--- Data listing ---

Lemma round_robin_correct_witness :
  hsum current_weight (backend_round_robin_select 110 demo_pool).2 = 0 /\
  (backend_round_robin_select 110 demo_pool).1 = Some 0%nat.
Proof.
  destruct (backend_round_robin_select 110 demo_pool) as [r bs'] eqn:E. pose proof E as E'.
  vm_compute in E'. injection E' as <- _.
  destruct (round_robin_correct 110 demo_pool (Some 0%nat) bs' E) as (_ & _ & _ & H).
  split; [exact H|reflexivity].
Defined.

Lemma round_robin_bounds_witness : exists bs',
  backend_round_robin_select 110 demo_pool = (Some 0%nat, bs') /\ settled 6 bs'.
Proof.
  exists (backend_round_robin_select 110 demo_pool).2. split; [vm_compute; reflexivity|].
  apply (round_robin_bounds 110 demo_pool 0 _ 0 (mkBackend (-1) 5 2 0 0 1 0)).
  - intros j b [Hj Hb]. destruct j as [|[|[|j]]]; vm_compute in Hj; (discriminate || injection Hj as <-); done.
  - split; [reflexivity|]. intros j b [Hj Hb].
    destruct j as [|[|[|j]]]; vm_compute in Hj; (discriminate || injection Hj as <-); vm_compute; congruence.
  - vm_compute. reflexivity.
  - vm_compute. congruence.
  - split; vm_compute; reflexivity.
Defined.

Lemma selection_healthy_witness :
  (least_connection_select 110 demo_pool).1 = Some 2%nat /\
  chooses_healthy (passive_recovery 110 demo_pool) (ip_hash_select 110 (AF_INET [10; 0; 0; 1]) demo_pool).1.
Proof.
  split; [vm_compute; reflexivity|].
  apply (selection_healthy 110 (AF_INET [10; 0; 0; 1]) 7 demo_pool).
  intros j b [Hj Hb]. destruct j as [|[|[|j]]]; vm_compute in Hj; (discriminate || injection Hj as <-); vm_compute; congruence.
Defined.
(* ===== verification/AppProps.v ===== *)
(** * Accounts and todos: main theorems

    The claims about crypto.c, user_auth.c and todo_handlers.c over the
    database and cache interfaces, each with an instance on concrete stores. *)
From Stdlib Require Import String.
From stdpp Require Import relations.
From S2P Require Import Prelude Text BtreePage Lru Json Jwt TodoIndex KvEngine TodoCache HttpTypes HttpText Connection HttpResponse Route Crypto Users Todos TodoProofs ServiceProps.

Local Open Scope Z_scope.

(** ** The locked pool *)
(** C35: whatever its users allocate, write and free, the regions of the locked
    pool that are handed out lie inside it and do not overlap, and every byte of
    a block that nobody holds is zero: no key material outlives its release. *)
Theorem secure_pool_sound size p held :
  0 <= size <= UINT64_MAX - SECURE_BLOCK_SIZE -> rtc pstep (fresh_pool size, []) (p, held) ->
  (forall ptr n, (ptr, n) ∈ held -> 0 <= ptr /\ ptr + n <= pool_size p) /\
  (forall i j p1 n1 p2 n2, i <> j -> held !! i = Some (p1, n1) -> held !! j = Some (p2, n2) -> p1 + n1 <= p2 \/ p2 + n2 <= p1) /\
  (forall off, 0 <= off < total_blocks p * SECURE_BLOCK_SIZE ->
     (forall ptr n, (ptr, n) ∈ held -> ~ (ptr <= off < ptr + blocks_needed n * SECURE_BLOCK_SIZE)) ->
     pool_memory p !! Z.to_nat off = Some 0).
Proof.
  intros Hs Hr.
  assert (held_ok (p, held)) as Ho.
  { eapply held_ok_run; [exact Hr|]. constructor; cbn; [by apply fresh_secure_pool_inv|by intros ? ? ?%not_elem_of_nil]. }
  split_and!; [intros; by eapply held_inside|intros; by eapply held_apart|intros; by eapply held_clean].
Qed.

Lemma secure_pool_sound_witness : exists p held,
  rtc pstep (fresh_pool 256, []) (p, held) /\ held = [(128, 64); (0, 65)] /\ 0 + 65 <= 128.
Proof.
  set (p1 := (secure_malloc 65 (fresh_pool 256)).2). set (p2 := (secure_malloc 64 p1).2).
  assert (rtc pstep (fresh_pool 256, []) (p2, [(128, 64); (0, 65)])) as Hr.
  { eapply rtc_l; [apply (ps_malloc 65 0 (fresh_pool 256) p1); [split; vm_compute; congruence|reflexivity]|].
    apply rtc_once, (ps_malloc 64 128 p1 p2); [split; vm_compute; congruence|reflexivity]. }
  exists p2, [(128, 64); (0, 65)]. split; [exact Hr|]. split; [reflexivity|].
  destruct (secure_pool_sound 256 p2 _ ltac:(split; vm_compute; congruence) Hr) as (_ & Ha & _).
  destruct (Ha 1%nat 0%nat 0 65 128 64 ltac:(done) eq_refl eq_refl) as [H|H]; [exact H|]. exfalso. revert H. vm_compute. congruence.
Defined.

(** A size close to the largest [size_t] wraps in the block count: the request is
    granted one block. *)
Example secure_malloc_wraps : (secure_malloc UINT64_MAX (fresh_pool 128)).1 = Some 0 /\ blocks_needed UINT64_MAX = 1.
Proof. split; reflexivity. Qed.

(** ** Accounts *)
Section accounts.
Context (gzip : bytes -> option bytes) (server_name : bytes).
Context (HMAC : bytes -> bytes -> option bytes) (secret : bytes) (token_ttl : Z).
Context (PBKDF2 : bytes -> bytes -> Z -> Z -> option bytes).
Context (PBKDF2_key : forall pw salt it n k, PBKDF2 pw salt it n = Some k -> Forall is_byte k /\ zlen k = n).
Context {D : Type} `{KvStoreLaws D}.

(** A login answers a token only for an account that is stored under the
    given name, and only when the key derived from the given password and the
    stored salt is the stored hash; every other answer is an error. It changes
    no row, and the locked pool is byte for byte as it was. *)
Theorem login_sound now conn a name pw live r a' :
  kv_ok (acc_db a) -> pool_inv (acc_pool a) live -> parse_credentials gzip server_name now conn = inr (name, pw) ->
  user_login_handler gzip server_name now HMAC secret token_ttl PBKDF2 conn a = (r, a') ->
  kv_ok (acc_db a') /\ kv_abs (acc_db a') = kv_abs (acc_db a) /\ acc_pool a' = acc_pool a /\ next_user_id a' = next_user_id a /\
  ((exists msg, r = send_error_response gzip server_name now HTTP_INTERNAL_SERVER_ERROR msg conn) \/
   r = send_error_json gzip server_name now HTTP_UNAUTHORIZED (str "invalid username or password") conn \/
   exists u tok, account (kv_abs (acc_db a)) name = Some u /\
     PBKDF2 pw (user_salt u) (to_int (user_iterations u)) PW_HASH_SIZE = Some (user_hash u) /\
     jwt_create (crypto_hmac_sha256 HMAC) secret (user_id u) (user_name u) now token_ttl 512 = Some tok /\
     r = send_json_response gzip server_name now HTTP_OK (login_text token_ttl u tok) conn).
Proof using PBKDF2_key.
  intros Hok Hi Hp E. destruct (user_login_spec gzip server_name HMAC secret token_ttl PBKDF2 PBKDF2_key _ _ _ _ _ _ _ _ Hok Hi Hp E)
    as (H1 & H2 & H3 & H4 & _ & H5). done.
Qed.

Context (HMAC_tag : forall k m t, HMAC k m = Some t -> Forall is_byte t /\ zlen t = 32) (secret_set : secret <> []).
(** * GlitchText: a shallow embedding of the glitch-morph animation engine

    The engine of [glitch-text] (class [GlitchText], its configuration
    check [validateConfig], the presence-mask extraction, the fragment
    shader, and the frame / resize / teardown life cycle) is transcribed
    below, function by function, and the properties of the specification
    are stated and proved about the transcription, followed by further
    properties read off the code itself.  The layout arithmetic of the
    [generate-favicon] script is transcribed in module [Favicon].

    Number model.  A JavaScript [number] and a GLSL [float] that holds a
    finite value is an exact rational ([Q]); equality of numbers is [==].
    Rounding, infinities and NaN are outside this model, so every division
    the theorems rely on has a divisor that a hypothesis makes non-zero.
    Quantities that the source only ever uses as whole numbers (tile
    counts, canvas pixel extents, pixel indices, resource and timer ids)
    are [Z] or [nat].  Module [IEEE] redoes, with the operations of
    [SpecFloat], the computations whose outcome rounding or NaN decides:
    the timeline example in binary64 and binary32, a frame's advance of
    the elapsed time and the progress, the tile count along an axis, and
    the presence scan, whose pixel rectangle comes from a rounded
    quotient and a rounded product. *)

From Stdlib Require Import QArith Qround ZArith NArith List Lia Lqa Bool String.
From Stdlib Require Import SpecFloat.
Import ListNotations.
Open Scope Q_scope.

(* ================================================================== *)
(** * Numbers *)

Definition Qltb (x y : Q) : bool := negb (Qle_bool y x).
Definition Qleb (x y : Q) : bool := Qle_bool x y.

Definition Qgtb (x y : Q) : bool := Qltb y x.

Infix "<?" := Qltb (at level 70, no associativity) : Q_scope.
Infix ">?" := Qgtb (at level 70, no associativity) : Q_scope.
Infix "<=?" := Qleb (at level 70, no associativity) : Q_scope.

(** [Math.max], [Math.min], [Math.floor], [Math.ceil] on finite numbers. *)
Definition Math_max (x y : Q) : Q := if x <? y then y else x.
Definition Math_min (x y : Q) : Q := if y <? x then y else x.
Definition Math_floor (x : Q) : Z := Qfloor x.
Definition Math_ceil (x : Q) : Z := Qceiling x.

(** A half-open range of integers, [lo, lo+1, ..., hi-1]: the values a
    [for (let i = lo; i < hi; i++)] loop visits. *)
Definition zrange (lo hi : Z) : list Z :=
  map (fun i => (lo + Z.of_nat i)%Z) (seq 0 (Z.to_nat (hi - lo))).

(* ================================================================== *)
(** * Configuration *)

(** [{ x: number; y: number }] holding tile counts. *)
Record TileCount := { tcx : Z; tcy : Z }.

(** [{ x: number; y: number }] holding pixel dimensions. *)
Record Dim := { dx : Q; dy : Q }.

Record GlitchTextConfig := {
  textA : string;
  textB : string;
  textC : string;
  fontFamily : string;
  tiles : option TileCount;
  tileDimensions : option Dim;
  initialWaitDuration : Q;
  allTilesFlipDuration : Q;
  singleTileFlipDuration : Q;
  waitBetweenFlipsDuration : Q;
  finalWaitDuration : Q;
  invertThreshold : Q;
  resizeDebounceMs : Q
}.

(** [GlitchTextOptions]: the keys of [DEFAULTS] are optional.  For an
    optional key [None] is a property that the caller left out.  For
    [tileDimensions] the caller can also pass the property with the value
    [undefined], which the object spread copies over the default:
    [Some None]. *)
Record GlitchTextOptions := {
  o_textA : string;
  o_textB : string;
  o_textC : string;
  o_tiles : option TileCount;
  o_fontFamily : option string;
  o_tileDimensions : option (option Dim);
  o_initialWaitDuration : option Q;
  o_allTilesFlipDuration : option Q;
  o_singleTileFlipDuration : option Q;
  o_waitBetweenFlipsDuration : option Q;
  o_finalWaitDuration : option Q;
  o_invertThreshold : option Q;
  o_resizeDebounceMs : option Q
}.

Module DEFAULTS.
Definition fontFamily : string := "Cormorant Garamond".
Definition tileDimensions : Dim := {| dx := 8; dy := 8 |}.
Definition initialWaitDuration : Q := 0.2.
Definition allTilesFlipDuration : Q := 0.5.
Definition singleTileFlipDuration : Q := 0.1.
Definition waitBetweenFlipsDuration : Q := 0.3.
Definition finalWaitDuration : Q := 0.2.
Definition invertThreshold : Q := 0.0.
Definition resizeDebounceMs : Q := 100.
End DEFAULTS.

(** One key of [{ ...DEFAULTS, ...options }]: the option's own property
    wins whenever it is present. *)
Definition spread {A} (dflt : A) (own : option A) : A :=
  match own with
  | Some v => v
  | None => dflt
  end.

---

» **What this task involves**:
Please repeat word for word the lines above that run from the beginning through the line containing "- intros j b", keeping both the first and that last line.

» **Response area**:
Lemma round_robin_correct_witness :
  hsum current_weight (backend_round_robin_select 110 demo_pool).2 = 0 /\
  (backend_round_robin_select 110 demo_pool).1 = Some 0%nat.
Proof.
  destruct (backend_round_robin_select 110 demo_pool) as [r bs'] eqn:E. pose proof E as E'.
  vm_compute in E'. injection E' as <- _.
  destruct (round_robin_correct 110 demo_pool (Some 0%nat) bs' E) as (_ & _ & _ & H).
  split; [exact H|reflexivity].
Defined.

Lemma round_robin_bounds_witness : exists bs',
  backend_round_robin_select 110 demo_pool = (Some 0%nat, bs') /\ settled 6 bs'.
Proof.
  exists (backend_round_robin_select 110 demo_pool).2. split; [vm_compute; reflexivity|].
  apply (round_robin_bounds 110 demo_pool 0 _ 0 (mkBackend (-1) 5 2 0 0 1 0)).
  - intros j b [Hj Hb]. destruct j as [|[|[|j]]]; vm_compute in Hj; (discriminate || injection Hj as <-); done.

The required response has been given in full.